Wheat snapped a five-session streak of increases with additional pressure from prospects for a big Canadian crop, while corn and soy exerted spillover pressure.

"The bean rally is taking a break with some profit-taking by the longs, and that's got the other markets down with them. The market is in a sit-and-hold mindset, backing and filling, profit-taking and awaiting more information," said Mike Zuzolo, president of Global Commodity Analytics.

U.S. corn and soybean prices hit record highs this summer as scorching temperatures and a relentless drought ravaged crops in the United States, while drought also raised fears Russia would restrict its massive wheat exports.

Chicago Board of Trade (CBOT) new-crop November soybeans fell 4-3/4 cents, or 0.3 per cent, to $17.27-3/4 a bushel after hitting a contract high of $17.34-1/4 on Tuesday (all figures US$).

December corn shed four cents, or 0.5 per cent, to $8.34-3/4 a bushel while December wheat slid five cents, or 0.5 per cent, to $9.17 a bushel.

The spotlight this week is on the Pro Farmer Midwest Crop Tour -- a group of experts taking a close look at the precise state of U.S. crops and giving immediate impressions. Tour results were mixed on Wednesday.

Corn and soybean fields in southwest Iowa are expected to produce about the same amount of crops as last year, according to field surveys, but in central Illinois, the No. 2 growing state of corn and soy, yields are likely to be much lower than average.

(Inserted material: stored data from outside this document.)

(** * mplWindow: a shallow embedding of the plot window and its dialogs

    The development follows [mplWindow.py]: the two modal dialogs
    ([textPrompt], [limitPrompt]) and the [Plot] window.  Python objects are
    records, methods are computations in a state-and-exception monad over the
    object, and calls into Tk and matplotlib are recorded in the object's
    state (the axes keep the artists drawn since the last [clear]). *)

From Stdlib Require Import ZArith List String Ascii Bool Floats Lia DecimalString.
From stdpp Require Import base list.
Import ListNotations.

Open Scope string_scope.

(** ** Python exceptions and the method monad *)

Inductive exn :=
| AssertionError
| IndexError
| TypeError
| ValueError
| AttributeError
| TclError
| RuntimeError.

Definition exn_eqb (a b : exn) : bool :=
  match a, b with
  | AssertionError, AssertionError | IndexError, IndexError
  | TypeError, TypeError | ValueError, ValueError
  | AttributeError, AttributeError | TclError, TclError
  | RuntimeError, RuntimeError => true
  | _, _ => false
  end.

(** The outcome of a call: an exception that propagates to the caller, or a
    value. *)
Definition res (A : Type) : Type := (exn + A)%type.

(** A method of an object of type [S]: it runs on the object's state and
    leaves a state behind also when it raises, as attribute writes made
    before a [raise] persist in Python. *)
Definition M (S A : Type) : Type := S -> res A * S.

Section Monad.
Context {S : Type}.

Definition ret {A} (a : A) : M S A := fun s => (inr a, s).

Definition bind {A B} (m : M S A) (k : A -> M S B) : M S B :=
  fun s =>
    match m s with
    | (inl e, s') => (inl e, s')
    | (inr a, s') => k a s'
    end.

Definition raise {A} (e : exn) : M S A := fun s => (inl e, s).

Definition gets {A} (f : S -> A) : M S A := fun s => (inr (f s), s).

Definition modify (f : S -> S) : M S unit := fun s => (inr tt, f s).

(** [assert c] *)
Definition assert (c : bool) : M S unit :=
  if c then ret tt else raise AssertionError.

(** [try: m  except: h] with a bare [except], which catches everything. *)
Definition try_except {A} (m : M S A) (h : M S A) : M S A :=
  fun s =>
    match m s with
    | (inl _, s') => h s'
    | r => r
    end.

(** [try: m  except E: h]: only exceptions of class [E] are handled. *)
Definition try_except_as {A} (m : M S A) (E : exn) (h : M S A) : M S A :=
  fun s =>
    match m s with
    | (inl e, s') => if exn_eqb e E then h s' else (inl e, s')
    | r => r
    end.

(** A value looked up outside the object ([None] is the failure). *)
Definition lift_opt {A} (e : exn) (o : option A) : M S A :=
  match o with
  | Some a => ret a
  | None => raise e
  end.

(** [for x in xs: body x] *)
Fixpoint for_each {A} (xs : list A) (body : A -> M S unit) : M S unit :=
  match xs with
  | [] => ret tt
  | x :: xs' => bind (body x) (fun _ => for_each xs' body)
  end.
End Monad.

Notation "'let*' x ':=' m 'in' k" := (bind m (fun x => k))
  (at level 10, x name, m at level 200, k at level 200).
Notation "m ';;' k" := (bind m (fun _ => k))
  (at level 100, k at level 200, right associativity).

(** [range(n)] *)
Definition range (n : nat) : list nat := seq 0 n.

(** [str(n)] for a non-negative [int]. *)
Definition str (n : nat) : string := NilZero.string_of_uint (Nat.to_uint n).

(** ** The builtin [float]

    [float(s)] is Python's, not this repository's: the dialogs take it as a
    parameter [py_float], with [None] standing for the [ValueError] it raises
    on a string that is no number.  Python floats are IEEE 754 doubles, here
    [PrimFloat.float]; [b > a] is [PrimFloat.ltb a b]. *)

Definition float_call {S} (py_float : string -> option float) (s : string)
  : M S float :=
  lift_opt ValueError (py_float s).

(** A sample of the builtin on plain decimal literals: an optional sign,
    digits, and an optional fraction, rounded to the nearest double (literals
    of up to fifteen significant digits, beyond which the numerator is
    already rounded).  It is only used to run the dialogs on concrete
    entries. *)
Module Literal.
Definition digit (c : ascii) : option Z :=
  let n := Z.of_nat (nat_of_ascii c) in
  if ((48 <=? n) && (n <=? 57))%Z then Some (n - 48)%Z else None.

(** Reads digits into [acc], counting them. *)
Fixpoint digits (s : string) (acc : Z) (count : nat) : option (Z * nat * string) :=
  match s with
  | String c s' =>
      match digit c with
      | Some d => digits s' (10 * acc + d)%Z (S count)
      | None => Some (acc, count, s)
      end
  | EmptyString => Some (acc, count, s)
  end.

(** [m / 10^k] as the nearest double. *)
Definition decimal (neg : bool) (m : Z) (k : nat) : float :=
  let num := binary_normalize prec emax (if neg then - m else m) 0 neg in
  let den := binary_normalize prec emax (10 ^ Z.of_nat k) 0 false in
  SF2Prim (SFdiv prec emax num den).

Definition unsigned (neg : bool) (s : string) : option float :=
  match digits s 0 0 with
  | Some (ip, n1, String "." rest) =>
      match digits rest ip 0 with
      | Some (m, n2, EmptyString) =>
          if (n1 + n2 =? 0)%nat then None else Some (decimal neg m n2)
      | _ => None
      end
  | Some (ip, S _, EmptyString) => Some (decimal neg ip 0)
  | _ => None
  end.

Definition parse (s : string) : option float :=
  match s with
  | String "-" s' => unsigned true s'
  | String "+" s' => unsigned false s'
  | _ => unsigned false s
  end.
End Literal.

(** ** The numeric-range dialog: [class limitPrompt] *)

Module limitPrompt.

(** The dialog object.  [var1] and [var2] are the two [StringVar]s behind
    the entries; [result] is [None] until [__apply__] stores a pair.  The
    Tk side of the window is kept as flags and the lines printed as a
    list. *)
Record t := mk {
  has_parent : bool;               (* [self.parent is not None] *)
  var1 : string;
  var2 : string;
  result : option (float * float);
  created : bool;                  (* [super().__init__(parent)] ran *)
  wm_title : option string;
  withdrawn : bool;                (* [self.withdraw()] ran *)
  destroyed : bool;                (* [self.destroy()] ran *)
  parent_focus : bool;             (* [self.parent.focus_set()] ran *)
  stdout : list string
}.

Definition set_vars (a b : string) (d : t) : t :=
  mk (has_parent d) a b (result d) (created d) (wm_title d) (withdrawn d)
     (destroyed d) (parent_focus d) (stdout d).
Definition set_var1 (a : string) (d : t) : t := set_vars a (var2 d) d.
Definition set_var2 (b : string) (d : t) : t := set_vars (var1 d) b d.
Definition set_result (r : option (float * float)) (d : t) : t :=
  mk (has_parent d) (var1 d) (var2 d) r (created d) (wm_title d)
     (withdrawn d) (destroyed d) (parent_focus d) (stdout d).
Definition set_title (s : string) (d : t) : t :=
  mk (has_parent d) (var1 d) (var2 d) (result d) (created d) (Some s)
     (withdrawn d) (destroyed d) (parent_focus d) (stdout d).
Definition withdraw (d : t) : t :=
  mk (has_parent d) (var1 d) (var2 d) (result d) (created d) (wm_title d)
     true (destroyed d) (parent_focus d) (stdout d).
Definition destroy (d : t) : t :=
  mk (has_parent d) (var1 d) (var2 d) (result d) (created d) (wm_title d)
     (withdrawn d) true (parent_focus d) (stdout d).
Definition focus_parent (d : t) : t :=
  mk (has_parent d) (var1 d) (var2 d) (result d) (created d) (wm_title d)
     (withdrawn d) (destroyed d) true (stdout d).
Definition print (line : string) (d : t) : t :=
  mk (has_parent d) (var1 d) (var2 d) (result d) (created d) (wm_title d)
     (withdrawn d) (destroyed d) (parent_focus d) (stdout d ++ [line]).

(** What the user does while the dialog waits.  Return and the OK button
    are both bound to [__ok__]; Escape, the Cancel button and the window
    manager's close are all bound to [__cancel__]. *)
Inductive event :=
| Type1 (s : string)
| Type2 (s : string)
| OK
| Cancel.

Section Methods.
Variable py_float : string -> option float.

(** [__validate__] *)
Definition __validate__ : M t bool :=
  try_except
    (let* v1 := gets var1 in
     let* temp1 := float_call py_float v1 in
     let* v2 := gets var2 in
     let* temp2 := float_call py_float v2 in
     ret (PrimFloat.ltb temp1 temp2))
    (ret false).

(** [__apply__] *)
Definition __apply__ : M t unit :=
  let* v1 := gets var1 in
  let* a := float_call py_float v1 in
  let* v2 := gets var2 in
  let* b := float_call py_float v2 in
  modify (set_result (Some (a, b))).

(** [__cancel__] *)
Definition __cancel__ : M t unit :=
  let* p := gets has_parent in
  (if p then modify focus_parent else ret tt) ;;
  modify destroy.

(** [__ok__]; [update_idletasks] changes nothing that is kept here. *)
Definition __ok__ : M t unit :=
  let* valid := __validate__ in
  if negb valid then modify (print "not valid")
  else (__apply__ ;; modify withdraw ;; __cancel__).

(** [wait_window]: Tk delivers the user's events to the bound methods
    until the window is destroyed.  An exception raised inside a
    callback is reported by Tk and does not leave the event loop.  The
    answer is [None] when the events run out with the window still
    there: the constructor has not returned. *)
Definition dispatch (ev : event) (d : t) : t :=
  match ev with
  | Type1 s => set_var1 s d
  | Type2 s => set_var2 s d
  | OK => snd (__ok__ d)
  | Cancel => snd (__cancel__ d)
  end.

Fixpoint wait_window (evs : list event) (d : t) : option t :=
  if destroyed d then Some d
  else match evs with
       | [] => None
       | ev :: evs' => wait_window evs' (dispatch ev d)
       end.

(** [__create_widgets__]; [initValue] holds [str(initValue[0])] and
    [str(initValue[1])] (and whatever else the caller's value had). *)
Definition __create_widgets__ (title : option string)
    (initValue : list string) : M t unit :=
  match title with
  | Some s => modify (set_title s)
  | None => ret tt
  end ;;
  let* s1 := lift_opt IndexError (initValue !! 0%nat) in
  let* s2 := lift_opt IndexError (initValue !! 1%nat) in
  modify (set_vars s1 s2).

(** [__init__]: the Tk window exists from [super().__init__(parent)]
    on, before the [assert]. *)
Definition __init__ (parent : bool) (title : option string)
    (initValue : list string) (evs : list event) : option (res unit * t) :=
  let d0 := mk parent "" "" None true None false false false [] in
  match (assert (length initValue =? 2)%nat ;;
         modify (set_result None) ;;
         __create_widgets__ title initValue) d0 with
  | (inl e, d) => Some (inl e, d)
  | (inr _, d) =>
      match wait_window evs d with
      | Some d' => Some (inr tt, d')
      | None => None
      end
  end.
End Methods.
End limitPrompt.

(** ** The text-and-font-size dialog: [class textPrompt] *)

Module textPrompt.

(** [fontVar] exists only when the dialog was built with [getFontSize];
    [None] is the missing attribute.  A result is the text with the font
    size, or with [None] when no font size was asked for. *)
Record t := mk {
  has_parent : bool;
  getFontSize : bool;
  var : string;
  fontVar : option string;
  result : option (string * option float);
  created : bool;
  wm_title : option string;
  prompt : option string;          (* the [text] label above the entries *)
  withdrawn : bool;
  destroyed : bool;
  parent_focus : bool;
  stdout : list string
}.

Definition set_var (s : string) (d : t) : t :=
  mk (has_parent d) (getFontSize d) s (fontVar d) (result d) (created d)
     (wm_title d) (prompt d) (withdrawn d) (destroyed d) (parent_focus d)
     (stdout d).
Definition set_fontVar (s : string) (d : t) : t :=
  mk (has_parent d) (getFontSize d) (var d) (Some s) (result d) (created d)
     (wm_title d) (prompt d) (withdrawn d) (destroyed d) (parent_focus d)
     (stdout d).
Definition set_result (r : option (string * option float)) (d : t) : t :=
  mk (has_parent d) (getFontSize d) (var d) (fontVar d) r (created d)
     (wm_title d) (prompt d) (withdrawn d) (destroyed d) (parent_focus d)
     (stdout d).
Definition set_title (s : string) (d : t) : t :=
  mk (has_parent d) (getFontSize d) (var d) (fontVar d) (result d)
     (created d) (Some s) (prompt d) (withdrawn d) (destroyed d)
     (parent_focus d) (stdout d).
Definition set_prompt (s : string) (d : t) : t :=
  mk (has_parent d) (getFontSize d) (var d) (fontVar d) (result d)
     (created d) (wm_title d) (Some s) (withdrawn d) (destroyed d)
     (parent_focus d) (stdout d).
Definition withdraw (d : t) : t :=
  mk (has_parent d) (getFontSize d) (var d) (fontVar d) (result d)
     (created d) (wm_title d) (prompt d) true (destroyed d)
     (parent_focus d) (stdout d).
Definition destroy (d : t) : t :=
  mk (has_parent d) (getFontSize d) (var d) (fontVar d) (result d)
     (created d) (wm_title d) (prompt d) (withdrawn d) true
     (parent_focus d) (stdout d).
Definition focus_parent (d : t) : t :=
  mk (has_parent d) (getFontSize d) (var d) (fontVar d) (result d)
     (created d) (wm_title d) (prompt d) (withdrawn d) (destroyed d)
     true (stdout d).
Definition print (line : string) (d : t) : t :=
  mk (has_parent d) (getFontSize d) (var d) (fontVar d) (result d)
     (created d) (wm_title d) (prompt d) (withdrawn d) (destroyed d)
     (parent_focus d) (stdout d ++ [line]).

"After an avalanche of nothing but discussion of how bad these conditions are, numbers coming out are maybe mixed," Rich Nelson, chief strategist at Allendale Inc., said. "Maybe (there is) a change in mindset right now."

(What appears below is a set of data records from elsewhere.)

Lemma count_higher_all (x : float) (l : list (string * float)) :
  Forall (fun z => float_le (snd z) x = false) l ->
  count_higher float_le x l = List.length l.
Proof.
  unfold count_higher, higher. induction 1 as [|z rest Hz _ IH]; simpl.
  - reflexivity.
  - rewrite Hz. simpl. f_equal. exact IH.
Qed.

Lemma count_higher_perm (x : float) (l l' : list (string * float)) :
  Permutation l l' -> count_higher float_le x l = count_higher float_le x l'.
Proof.
  intros H. unfold count_higher. apply Permutation_length.
  induction H; simpl.
  - constructor.
  - destruct (higher float_le (snd x0) x); [apply perm_skip|]; assumption.
  - destruct (higher float_le (snd x0) x), (higher float_le (snd y) x);
      try apply Permutation_refl. apply perm_swap.
  - eapply perm_trans; eassumption.
Qed.

Lemma higher_peers (x y z : float) :
  peers float_le x y = true ->
  higher float_le z x = higher float_le z y.
Proof.
  unfold peers, higher. intros H. apply andb_true_iff in H.
  destruct H as [Hxy Hyx]. f_equal.
  destruct (float_le z x) eqn:E1, (float_le z y) eqn:E2; try reflexivity.
  - rewrite (float_le_trans z x y E1 Hxy) in E2. discriminate.
  - rewrite (float_le_trans z y x E2 Hyx) in E1. discriminate.
Qed.

Lemma count_higher_peers (x y : float) (l : list (string * float)) :
  peers float_le x y = true ->
  count_higher float_le x l = count_higher float_le y l.
Proof.
  intros H. unfold count_higher. f_equal. apply filter_ext.
  intros z. apply higher_peers, H.
Qed.

Lemma filter_length_lt {A : Type} (f g : A -> bool) (l : list A) (a : A) :
  (forall z, f z = true -> g z = true) ->
  In a l -> f a = false -> g a = true ->
  (List.length (filter f l) < List.length (filter g l))%nat.
Proof.
  intros Hfg. 
  assert (Hle : forall l', (List.length (filter f l')
                            <= List.length (filter g l'))%nat).
  { induction l' as [|z rest IH]; simpl; [lia|].
    destruct (f z) eqn:E.
    - rewrite (Hfg z E). simpl. lia.
    - destruct (g z); simpl; lia. }
  induction l as [|z rest IH]; simpl; intros Hin Hf Hg.
  - contradiction.
  - destruct Hin as [->|Hin].
    + rewrite Hf, Hg. simpl. specialize (Hle rest). lia.
    + specialize (IH Hin Hf Hg). destruct (f z) eqn:E.
      * rewrite (Hfg z E). simpl. lia.
      * destruct (g z); simpl; lia.
Qed.
(** * Verilog AI agent: analysers and pipeline orchestrator

    A shallow embedding of the pattern-based analysers of the repository
    (design_verifier.py, design_optimizer.py, doc_generator.py), of the
    orchestrator (verilog_ai_agent.py) and of the HTTP handlers that wrap
    it (mcp_verilog_agent.py), followed by the properties of the
    specification that concern them.

    Modelling conventions.
    - Python [str] values are [string]s.  The character classes of the
      regular expressions ([\s], [\w], [\d]) are those of Python's [re] on
      the ASCII range; the development is about ASCII text.
    - Python [float] values are exact rationals ([Q]): the analysers only
      multiply, divide and compare small counts.
    - Python dictionaries whose iteration order is observable
      ([results.values()], the report) are association lists in insertion
      order; the file system is a finite map from path names to nodes.
    - Code that raises returns a [result]; code that also touches the
      file system or the logger runs in the state-and-error monad [M]. *)

From Stdlib Require Import String Ascii List ZArith QArith Qminmax Bool Lia.
From Stdlib Require Import DecimalString.
From stdpp Require Import gmap strings.

Import ListNotations.
Local Open Scope string_scope.
Local Open Scope list_scope.

(* ===================================================================== *)
(** ** Python built-ins used by the analysers *)
(* ===================================================================== *)

Module Py.

(** [str(n)] for a non-negative [int]. *)
Definition str_of_nat (n : nat) : string :=
  NilZero.string_of_uint (Nat.to_uint n).

Definition str_of_Z (z : Z) : string :=
  match z with
  | Zneg p => "-" ++ str_of_nat (Pos.to_nat p)
  | _ => str_of_nat (Z.to_nat z)
  end.

(** [str.isspace] on one ASCII character: TAB..CR, FS..US and SPACE. *)
Definition isspace (c : ascii) : bool :=
  let n := nat_of_ascii c in
  (Nat.leb 9 n && Nat.leb n 13) || (Nat.leb 28 n && Nat.leb n 32).

Definition isdigit (c : ascii) : bool :=
  let n := nat_of_ascii c in Nat.leb 48 n && Nat.leb n 57.

Definition isupper (c : ascii) : bool :=
  let n := nat_of_ascii c in Nat.leb 65 n && Nat.leb n 90.

Definition islower (c : ascii) : bool :=
  let n := nat_of_ascii c in Nat.leb 97 n && Nat.leb n 122.

(** The class [\w]: letters, digits and the underscore. *)
Definition isword (c : ascii) : bool :=
  isupper c || islower c || isdigit c || Ascii.eqb c "_".

Definition lower_char (c : ascii) : ascii :=
  if isupper c then ascii_of_nat (nat_of_ascii c + 32) else c.

(** [s.lower()] *)
Fixpoint lower (s : string) : string :=
  match s with
  | EmptyString => EmptyString
  | String c s' => String (lower_char c) (lower s')
  end.

(** [s.startswith(prefix)] *)
Fixpoint startswith (prefix s : string) : bool :=
  match prefix, s with
  | EmptyString, _ => true
  | String a prefix', String b s' => Ascii.eqb a b && startswith prefix' s'
  | String _ _, EmptyString => false
  end.

(** [needle in s] for strings. *)
Fixpoint contains (needle s : string) : bool :=
  startswith needle s ||
  match s with
  | EmptyString => false
  | String _ s' => contains needle s'
  end.

Fixpoint lstrip (s : list ascii) : list ascii :=
  match s with
  | c :: s' => if isspace c then lstrip s' else s
  | [] => []
  end.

The big picture is still grim.

Analysts surveyed by Reuters expect the drought to drop the average U.S. corn yield to 121.5 bushels per acre, the lowest in 16 years, and corn production to 10.5 billion bushels, an eight-year low.

U.S. soybean yield was pegged at 36.6 bushels per acre, the lowest in eight years, and production is expected at 2.713 billion bushels, a four-year low.

Light showers late this week in the northern Midwest and heavier rainfall in most of the Midwest Sunday and Monday will provide minimal benefit to drought-stricken U.S. corn or soybeans since each crop is nearing the end of its growing season, an agricultural meteorologist said.

"It will help some of the later crops in the north such as in Wisconsin but not much elsewhere," said Andy Karst, meteorologist for World Weather Inc.

The tour on Tuesday found the Indiana corn yield to be above the latest U.S. government estimate, although still its lowest in 17 years, a day after it forecast yields in Ohio at their lowest in 10 years.

A western leg of the tour surveying fields in Nebraska also found yields to be better than expected, although still considerably damaged by drought.

The tour wraps up on Friday, when Pro Farmer will issue national corn and soybean estimates.

The wheat market came under pressure from improved planting conditions in the U.S. Plains after recent rains replenished some soil moisture, although concerns remained over a possible reduction in exports from the Black Sea region.

Further pressure came from a Statistics Canada report that Canadian farmers are on track to harvest 27 million tonnes of all wheat this year -- the second-largest crop since 1996.